THOMAS SOWELL, senior fellow at the Hoover Institution and one of America's most important public intellectuals, retired from column-writing at the end of 2016. Here are snips from his last piece, "Random Thoughts, Looking Back: Avoiding the fatal mistake of disregarding the record of the past," nationalreview.com, December 27, 2016.
Not everything about the past was admirable. Poet W.H. Auden . . .
. . . called the 1930s "a low dishonest decade." So were the 1960s, which launched many of the trends we are experiencing so painfully today. Some of the fashionable notions of the 1930s reappeared in the 1960s, often using the very same discredited words and producing the same disastrous consequences.

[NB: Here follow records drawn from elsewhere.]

(** X1: with the reference lanes set, [get_current_lane] always returns; it
    returns [(None, None)] exactly when there is no hit; a lane it returns
    comes with its index from one of the hits; and that lane is one of the
    reference lanes exactly when some hit has its lane among them. *)
Theorem get_current_lane_is_a_hit self refs possible_lanes :
  current_ref_lanes self = Some refs ->
  exists r,
    get_current_lane self possible_lanes = Ok r /\
    (r = None <-> possible_lanes = []) /\
    (forall lane index,
        r = Some (lane, index) ->
        (exists d, In (lane, index, d) possible_lanes) /\
        (Py.contains Lane.eqb lane refs = true <->
         exists h : hit,
           In h possible_lanes /\
           Py.contains Lane.eqb (fst (fst h)) refs = true)).
Proof.
  intros Hrefs. unfold get_current_lane.
  destruct (get_current_lane_loop_spec self refs possible_lanes Hrefs)
    as [(l & i & d & Hloop & Hin & Hon) | [Hloop Hall]]; rewrite Hloop; simpl.
  - exists (Some (l, i)). split; [reflexivity|]. split.
    + split; [discriminate | intros ->; destruct Hin].
    + intros lane index [= <- <-]. split; [now exists d|].
      split; [intros _; now exists (l, i, d) | intros _; exact Hon].
  - destruct possible_lanes as [|[[l i] d] rest].
    + exists None. split; [reflexivity|]. split; [tauto|]. discriminate.
    + exists (Some (l, i)). split; [reflexivity|]. split.
      * split; discriminate.
      * intros lane index [= <- <-]. split; [exists d; now left|].
        pose proof (Hall (l, i, d) (or_introl eq_refl)) as Hl. simpl in Hl.
        rewrite Hl. split; [discriminate|].
        intros (h & Hh & Hon). rewrite (Hall h Hh) in Hon. discriminate.
Qed.
(** *** The usage fallback *)

(** The estimate as the specification words it. *)
Definition heuristic_estimate (msgs : list Message) (accumulated : JSString)
  : TokenUsage :=
  mkTokenUsage (countTokens (JSON_stringify msgs)) (countTokens accumulated)
               (Some (countTokens (JSON_stringify msgs)
                      + countTokens accumulated)).

(** [total_tokens] is missing or [0]. *)
Definition no_total (u : TokenUsage) : Prop :=
  total_tokens u = None ∨ total_tokens u = Some 0.

(** The usage record captured by the end of the stream: by the read loop
    and by the look at the remaining buffer. *)
Definition captured_usage (opts : StreamOptions) (reads : list Read)
  : TokenUsage :=
  tokenUsage (process_remaining (fst (read_loop opts reads decoder_init))).

(** *** Failures and cancellation *)

(** The error object that the [catch] block of [callOpenAIStream] passes
    to [onError]. *)
Definition surfaced (e : JSError) : JSError :=
  if bool_decide (err_name e = js "AbortError") then
    new_Error (js "Stream aborted by user")
  else friendly e.

(** The id under which the listener registers a stream:
    [request.streamId || `${tabId}-${Date.now()}`]. *)
Definition listener_stream_id (now tabId : Z)
    (request_streamId : option JSString) : JSString :=
  match request_streamId with
  | Some s => if bool_decide (s = []) then of_Z tabId ++ js "-" ++ of_Z now
              else s
  | None => of_Z tabId ++ js "-" ++ of_Z now
  end.

(** A [streamChunk] message. *)
Definition is_stream_chunk (m : Sent) : bool :=
  match m with
  | StreamChunk _ _ _ _ => true
  | _ => false
  end.

(** The [error] fields of the [streamError] messages sent, in order. *)
Definition stream_errors (sent : list Sent) : list JSString :=
  omap (λ m, match m with StreamError _ _ err => Some err | _ => None end) sent.

(** The failure kinds of the specification. *)
Definition failure_kinds : list JSString :=
  [js "transport"; js "auth"; js "remote_overload"; js "remote_error";
   js "timeout"; js "cancelled"].

Definition is_chunk (e : Event) : bool :=
  match e with
  | OnChunk _ _ => true
  | _ => false
  end.

(** The ledger has recorded one more request: what any [recordUsage]
    leaves behind. *)
Definition recorded_once (before after : World) : Prop :=
  ∃ u u', usage (rl before) = Some u ∧ usage (rl after) = Some u' ∧
          c_requests (sc_counters (lifetime u'))
          = c_requests (sc_counters (lifetime u)) + 1.

(** What the decode loop maintains: the emitted chunks carry the running
    concatenation of the deltas, which is the accumulated content. *)
Definition decoder_inv (d : Decoder) : Prop :=
  chunks (emitted d) = running [] (deltas (emitted d)) ∧
  concat (deltas (emitted d)) = accumulatedContent d.

(** Only chunks have been emitted. *)
Definition chunks_only (d : Decoder) : Prop :=
  Forall (λ e, is_chunk e = true) (emitted d).

(** A read that the loop sees in time: the head test passes and the read
    settles within the timeout. *)
Definition in_time (r : Read) : Prop :=
  busy r <= timeout ∧ ∃ t, wait r = Some t ∧ t <= timeout.

Definition has_text (r : Read) : Prop :=
  ∃ text, result r = ReadValue text.

(** A read that the timer on the read cuts short: the head test passes,
    and the read takes longer than the timeout or never settles. *)
Definition too_slow (r : Read) : Prop :=
  busy r <= timeout ∧
  match wait r with
  | Some t => timeout < t
  | None => True
  end.


(** *** Interleaved recordings *)

(** [daily.tokens.total] of the ledger in memory. *)
Definition daily_total (w : World) : option Z :=
  (λ u, tk_total (c_tokens (sc_counters (daily u)))) <$> usage (rl w).

(** Two calls of [recordUsage], each with [promptTokens = 100] and no
    completion tokens, neither started yet. *)
Definition two_calls : list (UsageInfo * RUPc) :=
  [ (mkUsageInfo (js "gpt-4") 100 0, RU_Call);
    (mkUsageInfo (js "gpt-4") 100 0, RU_Call) ].

(** The call has run the section that updates the counters. *)
Definition ran_body (pc : RUPc) : bool :=
  match pc with
  | RU_Save _ | RU_Done _ => true
  | _ => false
  end.

Definition contribution (c : UsageInfo * RUPc) : Z :=
  if ran_body (snd c) then
    ui_promptTokens (fst c) + ui_completionTokens (fst c)
  else 0.

(** The tokens of the calls that have updated the counters. *)
Definition recorded (cs : list (UsageInfo * RUPc)) : Z :=
  foldr (λ c acc, contribution c + acc) 0 cs.

Definition outside_initialize (pc : RUPc) : Prop :=
  match pc with
  | RU_Init _ => False
  | _ => True
  end.

(** What every interleaving keeps on an initialised limiter: the daily
    total is the initial one plus the tokens of the calls that have
    updated the counters. *)
Definition sys_inv (t0 : Z) (s : Sys) : Prop :=
  initialized (rl (world s)) = true ∧
  daily_total (world s) = Some (t0 + recorded (calls s)) ∧
  Forall (λ c, outside_initialize (snd c)) (calls s).

End Vocabulary.

(** ** Concrete inputs *)

Module Scenario.

Import V8.

(** 2024-01-01T00:00:00.000Z and 2024-01-02T00:00:01.000Z *)
Definition day1 : Z := 1704067200000.
Definition day2 : Z := 1704153601000.

(** A new limiter over an empty store. *)
Definition fresh : World := mkWorld (constructor None None) None [].

(** A limiter with the default ledger limits, initialised on [day1],
    with an empty ledger. *)
Definition ready : World :=
  mkWorld (mkRateLimiter default_models default_limits
                         (Some (createEmptyUsage day1)) true)
          (Some (createEmptyUsage day1)) [].

(** Limits with a daily token limit of 100. *)
Definition tight_limits : Limits :=
  mkLimits (mkPeriodLimits (LNum 100) (LNum 1000) (LNum (Qc_of 10 1)))
           (lim_monthly default_limits) (LNum 20).


Definition tight : World :=
  mkWorld (constructor None (Some tight_limits)) None [].

(** The limiter [tight] after one recording of 90 + 5 tokens on [day1]:
    initialised, daily usage 95. *)
Definition after_day1 : World :=
  snd (recordUsage day1 true (mkUsageInfo (js "gpt-4") 90 5) tight).

(** The same limits and store in a limiter object created anew, as after
    a restart of the service worker. *)
Definition restarted : World :=
  mkWorld (constructor None (Some tight_limits)) (storage after_day1) [].

(** A request of 2 prompt tokens and 5 estimated completion tokens. *)
Definition small_request : RequestInfo :=
  mkRequestInfo (js "gpt-4") (js "hello") (Some 5).


Definition unpriced_request : RequestInfo :=
  mkRequestInfo (js "gpt-5") (js "hello") (Some 5).

Definition some_price : ModelConfig :=
  mkModelConfig (Qc_of 1 100) (Qc_of 2 100) 1000.

(** A ledger with a daily usage of 95 tokens. *)
Definition used_95 : Usage :=
  fst (recordUsage_body day1 default_models (mkUsageInfo (js "gpt-4") 90 5)
                        (createEmptyUsage day1)).

Definition service : Service :=
  mkService ∅ (Some (js "sk-test")) ready ∅.

Definition all_callbacks : StreamOptions := mkStreamOptions true true true true.

Definition frame_Hel : JSString :=
  jsq "data: {'choices':[{'index':0,'delta':{'content':'Hel'}}]}
".

Definition frame_lo : JSString :=
  jsq "data: {'choices':[{'index':0,'delta':{'content':'lo'},'finish_reason':'stop'}]}
".

Definition frame_zero_usage : JSString :=
  jsq "data: {'choices':[],'usage':{'prompt_tokens':0,'completion_tokens':0,'total_tokens':0}}
".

The old are not really smarter than the young, in terms of sheer brainpower. It is just that we have already made the kinds of mistakes that the young are about to make, and we have suffered the consequences that the young are going to suffer if they disregard the record of the past.
If you want to understand the fatal dangers facing American today, read The Gathering Storm by Winston Churchill. . . . [It] shows Europe's attitudes and delusions -- aimed at peace in the years before the Second World War -- which instead ended up bringing on that most terrible war in all of human history.
. . . .
You cannot live a long life without being forced to change your mind many times about people and things -- including, in some cases, your whole view of the world. Those who glorify the young today do them a great disservice, when this sends inexperienced young people out into the world cocksure about things on which they have barely scratched the surface.
. . . .
There are words that were once common but that are seldom heard any more. The phrase "none of your business" is one of these. Today, everything seems to be the government's business or the media's business. And the word "risqué" would be almost impossible to explain to young people, in a world where gross vulgarity is widespread and widely accepted.

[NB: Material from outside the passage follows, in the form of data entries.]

(** A forced removal that succeeds, with the caller's logger. *)
Lemma removeContainer_success_witness :
  quietRuntime (spawns emptyWorld) "docker" (rmCommand true (VStr "abc"))
  = Returns "0123abcd"
  /\ _removeContainer quietRuntime (VStr "abc") None loggingOptions emptyWorld
     = (mkWorld [RunProgram "docker" "rm -f abc"]
          [(Custom, Debug, "Temporary container successfully deleted")] [] 0,
        Ret tt).
Proof.
  split; [reflexivity|].
  exact (removeContainer_success_log quietRuntime (VStr "abc") loggingOptions
           emptyWorld "0123abcd" eq_refl).
Defined.

Lemma runInContainer_single_process_witness :
  runInContainer quietRuntime plainStringify "centos" (CmdString "true")
    sampleOptions emptyWorld
  = (addSpawn (RunProgram "docker" "run -v /tmp/a:/b --interactive centos true")
       emptyWorld,
     Ret "0123abcd").
Proof.
  exact (runInContainer_single_process quietRuntime plainStringify "centos"
           (CmdString "true") sampleOptions emptyWorld _ eq_refl).
Defined.
(** X20: with an attribute named [temperature] in the sample, and no key
    that starts with an underscore or is the name of an attribute of the
    base class, the required fields of the model are the keys of the
    sample other than the declared fields, in their order. *)
Theorem create_with_temperature (name : option string) (d : Py.dict Py.value) :
  In Factory.validated_field (keys d) ->
  Forall (fun k => Factory.starts_with_underscore k = false
                   /\ mem k Factory.model_attributes = false) (keys d) ->
  Factory.create_context_entity_model name (Some d) =
  Ok (Factory.Build (Factory.name_or_default name)
        (List.filter (fun key => negb (mem key ContextEntity.fields)) (keys d))).
Proof.
  intros Hin Hplain. unfold Factory.create_context_entity_model.
  set (properties := List.filter _ (keys d)).
  assert (Hp : Forall (fun k => Factory.starts_with_underscore k = false
                                /\ mem k Factory.model_attributes = false) properties).
  { apply List.Forall_forall. intros k Hk. apply List.filter_In in Hk as [Hk _].
    rewrite List.Forall_forall in Hplain. now apply Hplain. }
  rewrite (declare_plain _ Hp). cbn [bind].
  assert (Hroot : mem "__root__" properties = false).
  { apply not_true_is_false. intros Hm. apply mem_In in Hm.
    rewrite List.Forall_forall in Hp. destruct (Hp _ Hm) as [Hu _]. discriminate. }
  rewrite Hroot.
  assert (H : mem Factory.validated_field (ContextEntity.fields ++ properties)%list
              = true).
  { apply mem_In. apply List.in_or_app. right. apply List.filter_In.
    split; [assumption | reflexivity]. }
  rewrite H, orb_true_r. reflexivity.
Qed.

Lemma create_with_temperature_witness :
  Factory.create_context_entity_model (Some "Room") (Some temperature_sample) =
  Ok (Factory.Build (Factory.name_or_default (Some "Room"))
        (List.filter (fun key => negb (mem key ContextEntity.fields))
           (keys temperature_sample))).
Proof.
  apply (create_with_temperature (Some "Room") temperature_sample).
  - right. right. left. reflexivity.
  - repeat constructor.
Defined.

Back when I taught at UCLA, I was constantly amazed at how little so many students knew. Finally, I could no longer restrain myself from asking a student the question that had long puzzled me: "What were you doing for the last twelve years before you got there?"

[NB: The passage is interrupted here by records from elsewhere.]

(** * dns-performance-tester: the measurement core of [main.go]

    A shallow embedding of the Go program: the sequential code
    ([StartAndRecordLatencies], [calculateAverageDelay], [writeResultToCsv],
    the body of a worker) is written once, as terms of a small free monad
    [Prog] whose actions are the program's effects (a DNS lookup, a log
    line, a sleep, a clock reading, a write to the CSV writer's buffer).
    [run] executes such a term to completion against an environment of
    oracles; the goroutines of [main] and [performTestRound] are an
    interleaving machine whose workers execute the same terms one action at
    a time, with the channel, the wait group and the panics of Go. *)

From stdpp Require Import base list strings.
From Stdlib Require Import ZArith Lia.

Local Open Scope string_scope.
Local Open Scope list_scope.
Local Open Scope Z_scope.

(** ** Go values *)

(** [time.Duration] is an [int64] count of nanoseconds; arithmetic on it
    wraps around. *)
Definition Duration := Z.

Definition wrap64 (z : Z) : Z := (z + 2 ^ 63) mod 2 ^ 64 - 2 ^ 63.

Definition Millisecond : Duration := 1000000.

(** The largest allocation the Go runtime accepts on a 64-bit platform;
    [make] panics on a negative capacity and on one whose size is beyond
    this. *)
Definition maxAlloc : Z := 2 ^ 48.

Definition error := string.

Record Config := {
  Domains : list string;
  DNSServers : list string;
  TestCount : Z;
  QueryInterval : Duration;
  Concurrency : Z;
  LogToFile : bool;
  SaveCsv : bool;
  TestRounds : Z
}.

Record DnsTestResult := {
  Domain : string;
  Server : string;
  Timestamp : Z;
  Latency : Duration
}.

Module DnsWorkItem.
Record t := mk { Domain : string; DNSServer : string }.
End DnsWorkItem.

(** ** Effects *)

(** [PerformDNSLookup] (lines 163-193) reaches the network through two
    libraries; it is the resolver of the specification, an action the
    world answers. What it hands back to its caller: the elapsed time with
    a nil error, or an error (the reply message is dropped at the call). *)
Inductive LookupResult :=
| LookupOk (latency : Duration)
| LookupErr (err : error).

(** The lines the program prints, one constructor per [Printf] of the
    source, holding the arguments of the format string. *)
Inductive LogLine :=
| LogQueryError (domain dnsServer : string) (i : Z) (err : error)
| LogQueryDelay (domain dnsServer : string) (i : Z) (latency : Duration)
| LogWorkError (domain dnsServer : string) (err : error)
| LogAverage (domain dnsServer : string) (avgDelay : Duration)
| LogCsvError (err : error)
| LogRoundDone (round : Z)
| LogFatal (err : error).

(** A field of a CSV record before formatting, and what [csv.Writer.Write]
    appends to its buffer: the fields one at a time, a comma between two
    fields, a line end after the last. *)
Inductive CsvField :=
| FStr (s : string)
| FTime (t : Z)
| FMillis (d : Duration).

Inductive CsvToken :=
| TField (f : CsvField)
| TComma
| TNewline.

Inductive FsOp :=
| MkdirAll (dir : string)
| OpenCsv (stamp : Z)
| OpenLog (name : string)
| Flush.

(** What the process does, in the order it does it: a call of
    [PerformDNSLookup] with its answer, a line printed, a sleep, a reading
    of the clock, a put to the buffer of the CSV writer and an operation on
    a file with their errors; the runtime reporting a panic and ending the
    process; worker [w] of round [round] receiving [work] from the queue;
    the function of worker [w] of round [round] ending, by leaving its loop
    or by the panic [panic], its deferred [wg.Done()] run. *)
Inductive Event :=
| EvLookup (domain dnsServer : string) (r : LookupResult)
| EvLog (l : LogLine)
| EvSleep (d : Duration)
| EvNow (t : Z)
| EvCsv (tok : CsvToken) (err : option error)
| EvFile (op : FsOp) (err : option error)
| EvPanic (msg : string)
| EvDequeue (round : Z) (w : nat) (work : DnsWorkItem.t)
| EvReturn (round : Z) (w : nat) (panic : option string).

Definition Trace := list Event.

(** The world outside the program. The answer of the resolver depends on
    how many lookups were made before; the clock and the failures of the
    file system depend on the position in the trace. *)
Record Env := {
  resolver : nat → string → string → LookupResult;
  clock : nat → Z;
  csv_error : nat → option error;
  file_error : nat → option error
}.

(** ** Programs *)

(** A program is a value, a panic, or an action and what follows for each
    of its answers. *)
Inductive Prog (A : Type) : Type :=
| Ret (a : A)
| Panic (msg : string)
| Lookup (domain dnsServer : string) (k : LookupResult → Prog A)
| Printf (l : LogLine) (k : Prog A)
| Sleep (d : Duration) (k : Prog A)
| Now (k : Z → Prog A)
| CsvPut (tok : CsvToken) (k : option error → Prog A)
| File (op : FsOp) (k : option error → Prog A).

Arguments Ret {A} a.
Arguments Panic {A} msg.
Arguments Lookup {A} domain dnsServer k.
Arguments Printf {A} l k.
Arguments Sleep {A} d k.
Arguments Now {A} k.
Arguments CsvPut {A} tok k.
Arguments File {A} op k.

Fixpoint bind {A B} (m : Prog A) (f : A → Prog B) : Prog B :=
  match m with
  | Ret a => f a
  | Panic msg => Panic msg
  | Lookup d s k => Lookup d s (fun r => bind (k r) f)
  | Printf l k => Printf l (bind k f)
  | Sleep d k => Sleep d (bind k f)
  | Now k => Now (fun t => bind (k t) f)
  | CsvPut tok k => CsvPut tok (fun e => bind (k e) f)
  | File op k => File op (fun e => bind (k e) f)
  end.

Reading about the decline and fall of the Roman Empire, and the widespread retrogressions of Western civilization that followed, was an experience that was sobering, if not crushing. . . .
When I was growing up, we were taught the stories of people whose invention and scientific discoveries had expanded the lives of millions of other people. Today, students are being taught to admire those who complain, denounce, and demand.
The first column I ever wrote, 39 years ago, was titled "The Profits of Doom." This was long before Al Gore made millions of dollars promoting global-warming hysteria. Back in 1970, the prevailing hysteria was the threat of a new ice age -- promoted by some of the same environmentalists who are promoting global-warming hysteria today.
The thing to read if you have not heretofore sampled Dr. Sowell's work is The Vision of the Anointed: Self-Congratulations as a Basis for Social Policy. After that, try The Quest for Cosmic Justice.